Origin and Evolution of Yolk Proteins: Expansion and Functional Diversification of Large Lipid Transfer Protein Superfamily

Vitellogenin (VTG) and apolipoprotein (APO) play a central role in animal reproduction and lipid circulation, respectively. Although previous studies have examined the structural and functional relationships of these large lipid transfer proteins (LLTPs) from an evolutionary perspective, the mechanism in generating these different families have not been addressed in invertebrates. In this study, the most comprehensive phylogenetic and genomic analysis of the LLTP superfamily genes is carried out. We propose the expansion and diversification of LLTPs in invertebrates are mediated via retrotransposon-mediated duplications, followed by either subfunctionalization or neofunctionalization in different lineages. In agreement with a previous hypothesis, our analysis suggests that all LLTPs originate from a series of duplications of a primitive yolk protein gene similar to VTG. Two early consecutive duplications of the yolk protein genes resulted in the formation of microsomal triglyceride transfer protein (MTP) and the APO gene ancestor.
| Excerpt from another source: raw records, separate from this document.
(** What [FastWriter] writes is the text of the document. *)
Lemma writeValue_print t v :
  value_ok v = true → document v = Some t → Z.of_nat (length (print t)) ≤ uint_max →
  written v = Ok (print t).
Proof.
  revert v. induction t as [|b|z|s|l IH|l IH] using json_induction; intros v Hv Hd Hlen; pose proof (document_inv _ _ Hd) as Hp.
  - destruct v as [p c a e]. cbn in Hp. by subst.
  - destruct v as [p c a e]. cbn in Hp. by subst.
  - destruct v as [p c a e]. cbn in Hp. destruct Hp as [-> | ->]; cbn in Hv; apply andb_true_iff in Hv as [H1%Z.leb_le H2%Z.leb_le].
    + change (Ok (valueToString_int z) = Ok (number_text z)). by rewrite valueToString_int_text.
    + change (Ok (valueToString_uint z) = Ok (number_text z)). by rewrite valueToString_uint_text.
  - destruct v as [p c a e]. cbn in Hp. subst. cbn. rewrite quoted_text_short; [done|].
    cbn in Hlen. pose proof (length_string_text s). lia.
  - destruct Hp as (m & Hp & Hk & Hm). pose proof (items_ok v Hv) as [Hvals Hsort].
    assert (items v = m) as Hi by (unfold items; by rewrite Hp). rewrite Hi in *.
    assert (Z.of_nat (length m) ≤ uint_max) as Hml.
    { rewrite print_array in Hlen. cbn [length] in Hlen. rewrite length_app in Hlen. cbn [length] in Hlen.
      pose proof (length_join (print <$> l)) as Hj. rewrite length_fmap in Hj. rewrite (Forall2_length _ _ _ Hm). lia. }
    assert (written v = (body ← write_elements FastWriter_default ((λ kx, (kx.1, written kx.2)) <$> m) (Z.to_nat (size v)) 0;
              Ok (["["%char] ++ body ++ ["]"%char]))) as -> by (destruct v; cbn in Hp; by subst).
    rewrite (size_of_dense v m Hp Hk Hml), Nat2Z.id. rewrite (write_elements_ok _ l); [done| |done|done].
    clear Hk. rewrite Forall_forall in IH. eapply Forall2_impl_elem; [exact Hm|]. intros [k x] t Hx Ht Hd'. cbn [fst snd] in *.
    rewrite find_texts, (In_find k x m) by done. cbn. f_equal. apply IH; [done| |done|].
    + apply (Hvals k). by apply In_find.
    + pose proof (length_print_elem t l Ht). lia.
  - destruct Hp as (m & Hp & Hm). pose proof (members_ok v Hv) as [Hvals Hsort].
    assert (members v = m) as Hi by (unfold members; by rewrite Hp). rewrite Hi in *.
    assert (written v = (body ← write_members FastWriter_default ((λ kx, (kx.1, written kx.2)) <$> m) (keys m) true;
              Ok (["{"%char] ++ body ++ ["}"%char]))) as -> by (destruct v; cbn in Hp; by subst).
    rewrite (keys_members m l Hm), write_members_ok; [done|]. rewrite Forall_forall in IH.
    apply Forall_forall. intros [k t] Ht. apply list_elem_of_lookup in Ht as [i Ht].
    destruct (Forall2_lookup_r _ _ _ _ _ Hm Ht) as ([k' x] & Hx & [Ek Hd']). cbn [fst snd] in *. subst k'.
    apply list_elem_of_lookup_2 in Ht, Hx. pose proof (length_print_member k t l Ht). split; [|lia].
    rewrite find_texts, (In_find k x m) by done. cbn. f_equal. apply (IH (k, t)); [done| |done|cbn; lia].
    apply (Hvals k). by apply In_find.
Qed.
(* ===== verification/JsonStyledWriters.v ===== *)
(** [Json::StyledWriter] and [Json::StyledStreamWriter] of [utils/jsoncpp.cpp]. Their
    names are C strings: a name ends at its first NUL. What they share with each
    other and with the stream writer is the code of JsonOutput, at their style. *)

From S2P Require Import Prelude StdMap CInt Floats Decimal JsonText JsonValue JsonReader JsonWriter JsonOutput.

Local Open Scope Z_scope.

(** [valueToQuotedString(name.c_str())] *)
Definition c_name_text (name : string) : list ascii := valueToQuotedString (bytes_of name).

(** ** [StyledWriter] *)

Definition indentSize_ : nat := 3.
Definition blank : ascii := byte_of 32.

(** It looks at the last character of the document. *)
Definition styled_writeIndent : M Writer unit :=
  document ← gets document_;
  match last document with
  | Some c =>
      if is_char c blank then mret tt
      else
        (if negb (is_char c newline) then output [newline] else mret tt);;
        s ← gets indentString_; output s
  | None => s ← gets indentString_; output s
  end.

Definition styled_writeWithIndent (value : list ascii) : M Writer unit := styled_writeIndent;; output value.

Definition styled_writeCommentBeforeValue (root : Value) : M Writer unit :=
  if negb (hasComment commentBefore root) then mret tt
  else
    output [newline];;
    styled_writeIndent;;
    write_comment styled_writeIndent (bytes_of (getComment commentBefore root));;
    output [newline].

Definition styled_writeCommentAfterValueOnSameLine (root : Value) : M Writer unit :=
  (if hasComment commentAfterOnSameLine root
   then output (bytes_of " " ++ bytes_of (getComment commentAfterOnSameLine root)) else mret tt);;
  (if hasComment commentAfter root
   then output [newline];; output (bytes_of (getComment commentAfter root));; output [newline] else mret tt).

Definition styled_style : Style :=
  mkStyle (replicate indentSize_ blank) styled_writeIndent (mret tt)
    styled_writeWithIndent styled_writeCommentBeforeValue styled_writeCommentAfterValueOnSameLine
    c_name_text (bytes_of " : ") (bytes_of "null") valueToString_double false (bytes_of " ").

Definition styled_pushValue : list ascii → M Writer unit := push_value.
Definition styled_indent : M Writer unit := indent_by (indentation styled_style).
Definition styled_unindent : M Writer unit := unindent_by (indentation styled_style).
Definition styled_hasCommentForValue : Value → bool := has_comment_for_value.
Definition styled_isMultineArray : Z → (Z → child) → M Writer bool := is_multiline_array.
Definition styled_writeArrayValue : Z → (Z → child) → M Writer unit := writeArrayValue styled_style.
Definition styled_writeValue : Value → M Writer unit := writeValue styled_style.

(** [write(root)], on a writer as it was left. *)
Definition styled_write (root : Value) : M Writer (list ascii) :=
  modify (λ w, set_indent [] (set_add false (set_document [] w)));;
  styled_writeCommentBeforeValue root;;
  styled_writeValue root;;
  styled_writeCommentAfterValueOnSameLine root;;
  output [newline];;
  gets document_.

(** ** [StyledStreamWriter] *)

Section Stream.
Context (indentation_ : list ascii).

Definition stream_writeIndent : M Writer unit := s ← gets indentString_; output (newline :: s).

(** [if (!indented_) writeIndent();] *)
Definition stream_ensure_indented : M Writer unit :=
  i ← gets indented_; if negb i then stream_writeIndent else mret tt.

Definition stream_writeWithIndent (value : list ascii) : M Writer unit :=
  stream_ensure_indented;; output value;; modify (set_indented false).

Definition stream_writeCommentBeforeValue (root : Value) : M Writer unit :=
  if negb (hasComment commentBefore root) then mret tt
  else
    stream_ensure_indented;;
    s ← gets indentString_;
    write_comment (output s) (bytes_of (getComment commentBefore root));;
    modify (set_indented false).

Definition stream_writeCommentAfterValueOnSameLine (root : Value) : M Writer unit :=
  (if hasComment commentAfterOnSameLine root
   then output (bytes_of " " ++ bytes_of (getComment commentAfterOnSameLine root)) else mret tt);;
  (if hasComment commentAfter root
   then stream_writeIndent;; output (bytes_of (getComment commentAfter root)) else mret tt);;
  modify (set_indented false).

Definition styled_stream_style : Style :=
  mkStyle indentation_
    (stream_ensure_indented;; modify (set_indented true)) (modify (set_indented false))
    stream_writeWithIndent stream_writeCommentBeforeValue stream_writeCommentAfterValueOnSameLine
    c_name_text (bytes_of " : ") (bytes_of "null") valueToString_double false (bytes_of " ").

Definition stream_pushValue : list ascii → M Writer unit := push_value.
Definition stream_indent : M Writer unit := indent_by (indentation styled_stream_style).
Definition stream_unindent : M Writer unit := unindent_by (indentation styled_stream_style).
Definition stream_hasCommentForValue : Value → bool := has_comment_for_value.
Definition stream_isMultineArray : Z → (Z → child) → M Writer bool := is_multiline_array.
Definition stream_writeArrayValue : Z → (Z → child) → M Writer unit := writeArrayValue styled_stream_style.
Definition stream_writeValue : Value → M Writer unit := writeValue styled_stream_style.

(** [write(out, root)]: what is written on a stream that holds the document. *)
Definition stream_write (root : Value) : M Writer unit :=
  modify (λ w, set_indented true (set_indent [] (set_add false w)));;
  stream_writeCommentBeforeValue root;;
  stream_ensure_indented;;
  modify (set_indented true);;
  stream_writeValue root;;
  stream_writeCommentAfterValueOnSameLine root;;
  output [newline].
End Stream.

Definition fresh_writer : Writer := mkWriter [] [] [] false false.

Definition sample : Value :=
  initBasic (PObject [("a"%string, initBasic (PArray [(0, Value_int (-1)); (2, Value_bool true)]));
                      ("b"%string, initBasic (PArray [(0, initBasic (PArray [(0, Value_int 1)]))]))]).
Definition marks (s : string) : list ascii :=
  (λ c, if Ascii.eqb c "'" then dquote else if Ascii.eqb c "/" then newline else c) <$> bytes_of s.

Example styled_write_1 :
  (styled_write sample fresh_writer).1 = Ok (marks "{/   'a' : [ -1, null, true ],/   'b' : [/      [ 1 ]/   ]/}/").
Proof. vm_compute. reflexivity. Qed.
Example stream_write_1 :
  document_ (stream_write (bytes_of " ") sample fresh_writer).2 = marks "{/ 'a' : [ -1, null, true ],/ 'b' : / [/  [ 1 ]/ ]/}/".
Proof. vm_compute. reflexivity. Qed.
Gains and losses of domains and genes occurred in each of these families in different animal lineages, with MTP becoming truncated. MTP maintained only the components stabilizing the huge lipoprotein particle. Surprisingly, for the first time, two VTG-like protein families were found to independently arise in the lineages of insects. This work consolidates the reconstruction of the evolutionary roadmap of the LLTP superfamily and provides the first mechanistic explanation on the expansion of family members via retrotransposition in invertebrates.